Tilapia is a freshwater fish and is best known as Nile Tilapia, origins of the fish are not clear but have been used in Africa and the Middle East as a farmed fish and raised for consumption due to its fast growth rate and are considered wild.

However, in this day and age Wild Tilapia are almost non existent and aquaculture and farming have taken over this industry.

The main producers of farmed Tilapia are Papa New Quinea, Phillipines, Thailand, Indonesia, and China being the number 1 exporter of farm raised Tilapia.

In 2000-2008 the USDA placed a ban on all Tilapia being imported from China due to contamination and unsafe farming practices.

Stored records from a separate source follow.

(** * game-analyzer: the Reddit acquisition-and-curation pipeline of
      [backend/server.py]

    A shallow embedding of the quality filter, the diversity/recency
    selection, the comment sampler, the windowed search loop, the result
    cache and the scan throttle, with the properties stated about them.

    Conventions of the embedding:
    - a post or comment dict is a record with the keys the fetchers build;
    - Python [int] is [Z], [len] of a [str] is [String.length] (one [ascii]
      per character), a list is a [list];
    - [time.time()] is a float with sub-second resolution: clock readings are
      rationals ([Q]) and are passed in explicitly;
    - a module-level dict is a [gmap string _] threaded through the calls;
    - floating-point arithmetic on ranks is not evaluated: the value of the
      rank formula is a parameter [rank_value] of the development, so every
      theorem holds whatever the floats are. *)

From Stdlib Require Import ZArith QArith Lqa String Ascii List Lia Permutation Sorted.
From stdpp Require Import gmap strings list pretty.
Close Scope Q_scope.

(** ** Python primitives *)

Module Py.

(** [x < y] on clock readings and float-valued keys. *)
Definition Qltb (x y : Q) : bool := negb (Qle_bool y x).

(** [int(x)]: truncation toward zero. *)
Definition int (x : Q) : Z := Z.quot (Qnum x) (Z.pos (Qden x)).

(** [sorted(l, key=..., reverse=True)]: [gt a b] says that the key of [a] is
    strictly greater than the key of [b].  The sort is stable, also with
    [reverse=True]: elements with equal keys keep their input order. *)
Fixpoint insert_desc {A} (gt : A -> A -> bool) (x : A) (l : list A) : list A :=
  match l with
  | [] => [x]
  | y :: l' => if gt y x then y :: insert_desc gt x l' else x :: y :: l'
  end.
(* ===================================================================== *)
(** * The properties on sample data *)
(* ===================================================================== *)

Section Instances.

Import Audio App Typewriter Sample.

Lemma history_is_start_plus_advances_witness :
  successful_start (Start premise (answers cockpit "1")) = true /\
  forallb quiet some_events = true /\
  length (history (gameState (run running 44100%Q started_world some_events))) = 3.
Proof.
  split; [reflexivity|]. split; [reflexivity|].
  destruct (history_is_start_plus_advances running 44100%Q initialWorld premise
              (answers cockpit "1") some_events eq_refl eq_refl)
    as (_ & _ & H & _).
  exact H.
Defined.

Lemma failed_advance_discards_round_witness :
  currentScene long_game <> None /\
  (logicAnswer image_fails = Thrown \/ imageAnswer image_fails = Thrown) /\
  history (gameState (exec (handleOptionSelect long_game pull_the_lever image_fails)
                        started_world)) =
    history (gameState started_world) /\
  error (gameState (exec (handleOptionSelect long_game pull_the_lever image_fails)
                      started_world)) =
    Some (lit "Lost connection to the dream stream. Please retry.").
Proof.
  assert (H1 : currentScene long_game <> None) by (simpl; discriminate).
  assert (H2 : logicAnswer image_fails = Thrown \/ imageAnswer image_fails = Thrown)
    by (right; reflexivity).
  split; [exact H1|]. split; [exact H2|].
  destruct (failed_advance_discards_round long_game pull_the_lever image_fails
              started_world H1 H2) as (Hh & _ & _ & He).
  split; [exact Hh|exact He].
Defined.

Investigations found that the Tilapia were being fed manure due to the expensive cost of commercial feed and also were being farmed in ponds where waste water from poultry and livestock farms were found in the ponds.

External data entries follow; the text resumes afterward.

(** X14. A repositioning is followed by progress: in a state between two
    rounds whose trucks hold the configured capacity and no commitment, if a
    truck stands at the origin of the first unprocessed order and the volume
    of that order is at most the configured capacity, then [_fill_trucks]
    processes at least one order. *)
Theorem fill_trucks_progress_after_move self order truck (k : nat) :
  between_rounds self ->
  trucks_ready self ->
  first_unprocessed (MPCSolver.orders self) = Some order ->
  MPCSolver.trucks self !! k = Some truck ->
  Truck.position truck = Order.origin order ->
  Order.volume order <= MPCSolver.truck_capacity self ->
  1 <= MPCSolver.num_added_orders (MPCSolver._fill_trucks self).
Proof.
  revert self order truck k.
  exact fill_trucks_progress.
Qed.

Lemma fill_trucks_progress_after_move_witness :
  between_rounds moved_solver
  /\ trucks_ready moved_solver
  /\ first_unprocessed (MPCSolver.orders moved_solver)
     = Some (Order.mk 0 1 4 0 0 200)
  /\ MPCSolver.trucks moved_solver !! 0%nat = Some (Truck.mk 10 0 100 7 (Some 3))
  /\ 0 = 0
  /\ 4 <= MPCSolver.truck_capacity moved_solver
  /\ 1 <= MPCSolver.num_added_orders (MPCSolver._fill_trucks moved_solver).
Proof.
  assert (H1 : between_rounds moved_solver).
  { split; [|split; [by repeat constructor | done]].
    repeat constructor; unfold is_bit; simpl; lia. }
  assert (H2 : trucks_ready moved_solver) by (by repeat constructor).
  assert (H3 : first_unprocessed (MPCSolver.orders moved_solver)
               = Some (Order.mk 0 1 4 0 0 200)) by reflexivity.
  assert (H4 : MPCSolver.trucks moved_solver !! 0%nat
               = Some (Truck.mk 10 0 100 7 (Some 3))) by reflexivity.
  assert (H5 : 0 = 0) by reflexivity.
  assert (H6 : 4 <= MPCSolver.truck_capacity moved_solver) by (simpl; lia).
  split; [exact H1|]. split; [exact H2|]. split; [exact H3|].
  split; [exact H4|]. split; [exact H5|]. split; [exact H6|].
  exact (fill_trucks_progress_after_move moved_solver (Order.mk 0 1 4 0 0 200)
           (Truck.mk 10 0 100 7 (Some 3)) 0 H1 H2 H3 H4 H5 H6).
Defined.

(** ** Termination *)

Lemma rounds_S (fuel : nat) self :
  MPCSolver.rounds (S fuel) self
  = if MPCSolver.num_processed_orders self
       <? Z.of_nat (length (MPCSolver.orders self))
    then match MPCSolver.round self with
         | None => Raised
         | Some (self', out) =>
             match MPCSolver.rounds fuel self' with
             | Returned (final, outs) => Returned (final, out :: outs)
             | Raised => Raised
             | OutOfFuel => OutOfFuel
             end
         end
    else Returned (self, []).
Proof. reflexivity. Qed.

(** More fuel does not change a run that has returned. *)
Lemma rounds_more_fuel (fuel : nat) self result :
  MPCSolver.rounds fuel self = Returned result ->
  MPCSolver.rounds (S fuel) self = Returned result.
Proof.
  revert self result. induction fuel as [|fuel IH]; intros self result.
  - cbn [MPCSolver.rounds].
    by destruct (MPCSolver.num_processed_orders self
                 <? Z.of_nat (length (MPCSolver.orders self))).
  - intros H. rewrite <- H. remember (S fuel) as fuel' eqn:E.
    cbn [MPCSolver.rounds]. rewrite E in *. cbn [MPCSolver.rounds] in *.
    destruct (MPCSolver.num_processed_orders self
              <? Z.of_nat (length (MPCSolver.orders self))); [|done].
    destruct (MPCSolver.round self) as [[self' out]|]; [|done].
    destruct (MPCSolver.rounds fuel self') as [[final outs]| |] eqn:Hrest;
      try discriminate.
    by rewrite (IH _ _ Hrest).
Qed.

Lemma solver_ok_volumes problem dfi dn tc self :
  solver_ok problem dfi dn tc self ->
  Forall (fun order => Order.volume order <= tc) (Problem.orders problem) ->
  Forall (fun order => Order.volume order <= tc) (MPCSolver.orders self).
Proof.
  intros (_ & _ & _ & _ & _ & _ & Horders) Hvol.
  induction Horders as [|o o' l l' (_ & _ & Hv & _) _ IH]; [constructor|].
  inversion_clear Hvol. constructor; [lia | by apply IH].
Qed.

Lemma first_unprocessed_elem_of (orders : list Order.t) order :
  first_unprocessed orders = Some order -> order ∈ orders.
Proof.
  unfold first_unprocessed. intros H. apply find_some in H as [H _].
  by apply list_elem_of_In.
Qed.

(** The loop returns within two rounds for each order still to process. *)
Lemma rounds_terminate problem dfi dn tc (todo : nat) self :
  Forall (fun order => Order.volume order <= tc) (Problem.orders problem) ->
  solver_ok problem dfi dn tc self ->
  MPCSolver.trucks self <> [] ->
  Z.of_nat (length (MPCSolver.orders self)) - MPCSolver.num_processed_orders self
    <= Z.of_nat todo ->
  exists final outs, MPCSolver.rounds (2 * todo) self = Returned (final, outs).
Proof.
  intros Hvol. revert self.
  induction todo as [|todo IH]; intros self Hok Hne Htodo.
  - replace (2 * 0)%nat with 0%nat by lia. cbn [MPCSolver.rounds].
    destruct (Z.ltb_spec (MPCSolver.num_processed_orders self)
                (Z.of_nat (length (MPCSolver.orders self)))); [lia|].
    by eexists _, _.
  - replace (2 * S todo)%nat with (S (S (2 * todo))) by lia.
    remember (2 * todo)%nat as fuel eqn:Hfuel.
    rewrite rounds_S.
    destruct (Z.ltb_spec (MPCSolver.num_processed_orders self)
                (Z.of_nat (length (MPCSolver.orders self)))) as [Hlt | Hge];
      [|by eexists _, _].
    destruct (round_keeps_solver_ok _ _ _ _ _ Hok Hne Hlt)
      as (self1 & n1 & Hround1 & _ & Hok1 & Hne1 & Hready1 & Hn1 & Hnum1
          & _ & Hstall1).
    rewrite Hround1.
    assert (Hlen1 : length (MPCSolver.orders self1)
                    = length (MPCSolver.orders self)).
    { destruct Hok as (_ & _ & _ & _ & _ & _ & H).
      destruct Hok1 as (_ & _ & _ & _ & _ & _ & H1).
      apply Forall2_length in H, H1. congruence. }
    destruct (decide (n1 = 0)) as [Hz | Hnz].
    + (* a stalled round, then a round that makes progress *)
      destruct (Hstall1 Hz) as (Horders1 & _ & order & k & truck & Hfind & Hk
                                & Hpos).
      assert (Hlt1 : MPCSolver.num_processed_orders self1
                     < Z.of_nat (length (MPCSolver.orders self1)))
        by (rewrite Hlen1; lia).
      destruct (round_keeps_solver_ok _ _ _ _ _ Hok1 Hne1 Hlt1)
        as (self2 & n2 & Hround2 & Hn2eq & Hok2 & Hne2 & _ & _ & Hnum2 & _).
      assert (Hn2 : 1 <= n2).
      { rewrite Hn2eq.
        apply (fill_trucks_progress self1 order truck k);
          try done.
        - by destruct Hok1.
        - by rewrite Horders1.
        - destruct Hok1 as (_ & -> & _).
          pose proof (solver_ok_volumes _ _ _ _ _ Hok Hvol) as Hall.
          rewrite Forall_forall in Hall. apply Hall, list_elem_of_In.
          by apply first_unprocessed_elem_of. }
      assert (Hlen2 : length (MPCSolver.orders self2)
                      = length (MPCSolver.orders self1)).
      { destruct Hok1 as (_ & _ & _ & _ & _ & _ & H).
        destruct Hok2 as (_ & _ & _ & _ & _ & _ & H2).
        apply Forall2_length in H, H2. congruence. }
      destruct (IH self2 Hok2 Hne2) as (final & outs & Hrest); [lia|].
      rewrite rounds_S.
      destruct (Z.ltb_spec (MPCSolver.num_processed_orders self1)
                  (Z.of_nat (length (MPCSolver.orders self1)))); [|lia].
      rewrite Hround2, Hrest. by eexists _, _.
    + destruct (IH self1 Hok1 Hne1) as (final & outs & Hrest); [lia|].
      rewrite (rounds_more_fuel _ _ _ Hrest). by eexists _, _.
Qed.

(** X15. [solve_problem] terminates: on an uploaded problem with a fleet
    that is not empty and no order larger than the configured capacity, it
    returns after at most two rounds for each order, whatever the map and
    the positions. *)
Theorem solve_problem_terminates problem dfi dn tc start :
  MPCSolver.__init__ (prepare_mpc_data problem dfi dn) dfi dn tc = Some start ->
  Problem.trucks problem <> [] ->
  Forall (fun order => Order.volume order <= tc) (Problem.orders problem) ->
  exists final outs,
    MPCSolver.solve_problem (2 * length (Problem.orders problem)) start
    = Returned (final, outs).
Proof.
  intros Hinit Hne Hvol.
  destruct (reachable_solver_ok _ _ _ _ _ _ Hinit Hne (reachable_start start))
    as [Hok Hfleet].
  destruct (init_solver_ok _ _ _ _ _ Hinit) as (_ & _ & Hzero & _).
  destruct (rounds_terminate problem dfi dn tc (length (Problem.orders problem))
              start Hvol Hok Hfleet) as (final & outs & Hrun).
  { destruct Hok as (_ & _ & _ & _ & _ & _ & H). apply Forall2_length in H.
    rewrite H. lia. }
  unfold MPCSolver.solve_problem. rewrite Hrun. by eexists _, _.
Qed.

Lemma solve_problem_terminates_witness :
  MPCSolver.__init__ (prepare_mpc_data stalled_problem 200 100) 200 100 10
  = Some stalled_solver
  /\ Problem.trucks stalled_problem <> []
  /\ Forall (fun order => Order.volume order <= 10)
       (Problem.orders stalled_problem)
  /\ exists final outs,
       MPCSolver.solve_problem (2 * length (Problem.orders stalled_problem))
         stalled_solver
       = Returned (final, outs).
Proof.
  assert (H1 : MPCSolver.__init__ (prepare_mpc_data stalled_problem 200 100)
                 200 100 10 = Some stalled_solver) by reflexivity.
  assert (H2 : Problem.trucks stalled_problem <> []) by discriminate.
  assert (H3 : Forall (fun order => Order.volume order <= 10)
                 (Problem.orders stalled_problem))
    by (repeat constructor; simpl; lia).
  split; [exact H1|]. split; [exact H2|]. split; [exact H3|].
  exact (solve_problem_terminates stalled_problem 200 100 10 stalled_solver
           H1 H2 H3).
Defined.

(** ** An order that fits no truck *)

Section Unfit.

Variable self : MPCSolver.t.
Variable v : Z.

(** With volumes that are not negative, a truck whose capacity is below [v]
    packs no order of volume [v] or more. *)
Lemma fill_truck_with_orders_unfit truck orders :
  Forall sound_order orders ->
  Truck.capacity truck < v ->
  Forall2 (kept_if_large v) orders (MPCSolver.fill_truck_with_orders self truck orders).2.
Proof.
  intros Hsound. revert truck.
  induction Hsound as [|order orders [Hp Hvol] _ IH]; intros truck Hcap;
    [constructor|].
  rewrite fill_truck_with_orders_cons. cbn zeta. cbn [fst snd].
  rewrite fill_truck_with_order_decide by done.
  destruct (decide _) as [(_ & _ & Hroom & _) | _]; cbn [fst snd].
  - constructor; [|apply IH; simpl; lia].
    split; [done|]. split; [by right|]. lia.
  - constructor; [|by apply IH]. by repeat split.
Qed.

Lemma fill_each_truck_unfit trucks orders :
  Forall sound_order orders ->
  Forall (fun truck => Truck.capacity truck < v) trucks ->
  Forall2 (kept_if_large v) orders (MPCSolver.fill_each_truck self trucks orders).2.
Proof.
  intros Hsound Hcaps. revert orders Hsound.
  induction Hcaps as [|truck trucks Hcap _ IH]; intros orders Hsound.
  - apply Forall_Forall2_diag. eapply Forall_impl; [|exact Hsound].
    intros o [Hp _]. by repeat split.
  - rewrite fill_each_truck_cons. cbn zeta. cbn [fst snd].
    pose proof (fill_truck_with_orders_unfit truck orders Hsound Hcap) as H1.
    eapply Forall2_trans; [|exact H1|apply IH].
    + intros o o1 o2 (Hv1 & _ & Hk1) (Hv2 & Hb2 & Hk2).
      split; [congruence|]. split; [done|].
      intros Hle. rewrite <- (Hk1 Hle). apply Hk2. lia.
    + clear -H1 Hsound. induction H1 as [|o o' l l' (Hv & Hb & _) _ IHl];
        [constructor|].
      inversion_clear Hsound as [|? ? [_ Hvol] Hrest].
      constructor; [split; [done | lia] | by apply IHl].
Qed.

Tilapia were also farmed in ponds or pens located next to factories or power stations using the waste dumped into the water, to keep the water at a constant temp.

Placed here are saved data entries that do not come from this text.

(** ** Concrete inputs used by the examples below *)

(** A block of capacity 4 holding two readable bytes. *)
Definition block_0_2 : Storage.intrusive_storage :=
  {| Storage.read_offset := 0; Storage.write_offset := 2;
     Storage.storage := [Byte.x61; Byte.x62; Byte.x00; Byte.x00] |}.

(** A block of capacity 4 whose two written bytes have been read. *)
Definition block_2_2 : Storage.intrusive_storage :=
  {| Storage.read_offset := 2; Storage.write_offset := 2;
     Storage.storage := [Byte.x61; Byte.x62; Byte.x00; Byte.x00] |}.

(** A two-byte buffer, and a non-throwing pmc reader over it whose read
    limit of one byte has been crossed by a two-byte read. *)
Definition two_bytes : list byte := [Byte.x61; Byte.x62].

Definition limited_reader : Pmc.binary_stream_reader :=
  Pmc.Reader.make two_bytes false 1.

Definition poisoned_reader : Pmc.binary_stream_reader :=
  Pmc.Reader.exec_bounded (BGet 1 2) limited_reader.

(** Four bytes, read under a limit of three. *)
Definition four_bytes : list byte := [Byte.x61; Byte.x62; Byte.x63; Byte.x64].


(** A throwing [binary_stream] over two bytes after the caller caught the
    underrun raised by a three-byte read, and its non-throwing twin. *)
Definition caught_stream : BinaryStream.binary_stream :=
  BinaryStream.exec_bounded BinaryStream.allow_throw (BGet 1 3)
    (BinaryStream.make two_bytes 0).

Definition failed_stream : BinaryStream.binary_stream :=
  BinaryStream.exec_bounded BinaryStream.no_throw (BGet 1 3)
    (BinaryStream.make two_bytes 0).

(** A read that fails followed by a read that fits. *)
Definition read_after_underrun : list BinaryStream.call :=
  [BinaryStream.Bounded (BGet 1 3); BinaryStream.Bounded (BGet 1 1)].

(** Calls on a [binary_stream] over two bytes: a read that is refused, a
    second one refused on the stream in its error state, and a read that
    succeeds after the state has been cleared. *)
Definition refused_twice_then_read : list BinaryStream.call :=
  [BinaryStream.Bounded (BGet 1 3); BinaryStream.Bounded (BGet 1 3);
   BinaryStream.ClearErrorState; BinaryStream.Bounded (BGet 1 1)].
Lemma getAll_twice_witness :
  exists labs2 w2,
    getAll (getAll w_mixed).2 = (Returned (Obj labs2), w2)
    /\ objAt labs2 w2 !! "activitypub" = Some (JBool true).
Proof.
  destruct (getAll_twice w_mixed (Allocated (fresh (dom (heap w_mixed))))
              (getAll w_mixed).2) as (labs2 & w2 & Hg & _ & Ho & _).
  { vm_compute. reflexivity. }
  exists labs2, w2. split; [exact Hg|]. rewrite Ho. vm_compute. reflexivity.
Defined.

(** X5: what the caller does to the object [getAll] returned has no effect
    on what the next [getAll] returns. *)
Theorem getAll_result_is_private w labs1 w1 (f : JsObject -> JsObject) :
  getAll w = (Returned (Obj labs1), w1) ->
  exists labs2 w2,
    getAll (updObj labs1 f w1) = (Returned (Obj labs2), w2)
    /\ objAt labs2 w2 = objAt labs1 w1.
Proof.
  intros Hg. destruct (getAll_again w labs1 w1 Hg f) as (labs2 & w2 & Hg2 & _ & Ho & _).
  exists labs2, w2. split; assumption.
Qed.

Lemma getAll_result_is_private_witness :
  exists labs2 w2,
    getAll (updObj (Allocated (fresh (dom (heap w_mixed))))
                   (insert "oauthLogin" (JBool true)) (getAll w_mixed).2)
    = (Returned (Obj labs2), w2)
    /\ objAt labs2 w2 !! "oauthLogin" = None.
Proof.
  destruct (getAll_result_is_private w_mixed (Allocated (fresh (dom (heap w_mixed))))
              (getAll w_mixed).2 (insert "oauthLogin" (JBool true)))
    as (labs2 & w2 & Hg & Ho).
  { vm_compute. reflexivity. }
  exists labs2, w2. split; [exact Hg|]. rewrite Ho. vm_compute. reflexivity.
Defined.
(** * FlexiMart ETL pipeline: a shallow embedding of [etl_pipeline.py]

    The development follows the layout of the source file:
    - text helpers of the Python string type ([strip], [title], [lower]);
    - table cells and data frames with an index of row labels, as pandas
      keeps them;
    - the utility functions of section 2 of the source;
    - the three cleaners, which work on frame objects held in a store of
      objects, because the source assigns to columns of the frame it was
      handed;
    - the sales decomposition, the quality report, the table loader and
      [main].

    Conventions of the model.
    - A cell is missing ([NaN], which also stands for Python's [None] inside
      a frame), a string, or a number.  Numbers are exact rationals; the
      rounding of machine floats is outside the model.
    - A column counts as text (pandas dtype [object]) when it holds a string.
    - Library calls whose result the source only passes on (date parsing,
      phone parsing, printing a number) are fields of the class [External].
    - [logger] calls are recorded for the loader, where the log is the only
      trace of a skipped load; elsewhere they have no effect on any value
      and are left out.
    - Writing a CSV artefact is taken to succeed. *)

From Stdlib Require Import String Ascii Bool Arith ZArith QArith Lia List.
From Stdlib Require Import DecimalString Sorted.
Import ListNotations.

Are those practices being used today in those countries? Well, since the 2008 embargo of imported Tilapia, the FDA has inspected 1.5% of all foreign facilities that farm Tilapia. Hmmmmm?

Most often Tilapia are fed a cocktail of ALA, DHA, and EPA to increase Omega-3 faculties in the fish, but the fish is also found with high traces of Omega-6 which can lead to inflammation in the human body.

The Monterey Bay Aquarium has recently released that Tilapia is a sustainable fish and is a good choice, ONLY if purchased from CSA Farms (Closed System Aquaculture) in Canada and the U.S. Let me say that again, Tilapia raised in a CSA farms in Canada and the U.S..not imported. CSA’s are another article I will get to at a later date.

So would I eat Tilapia? No, but that’s my choice. I like my fish to taste like fish! If I wanted to eat something that has little taste or almost no flavor and has protein, I would eat Tofu!

“Live, love, learn, eat!”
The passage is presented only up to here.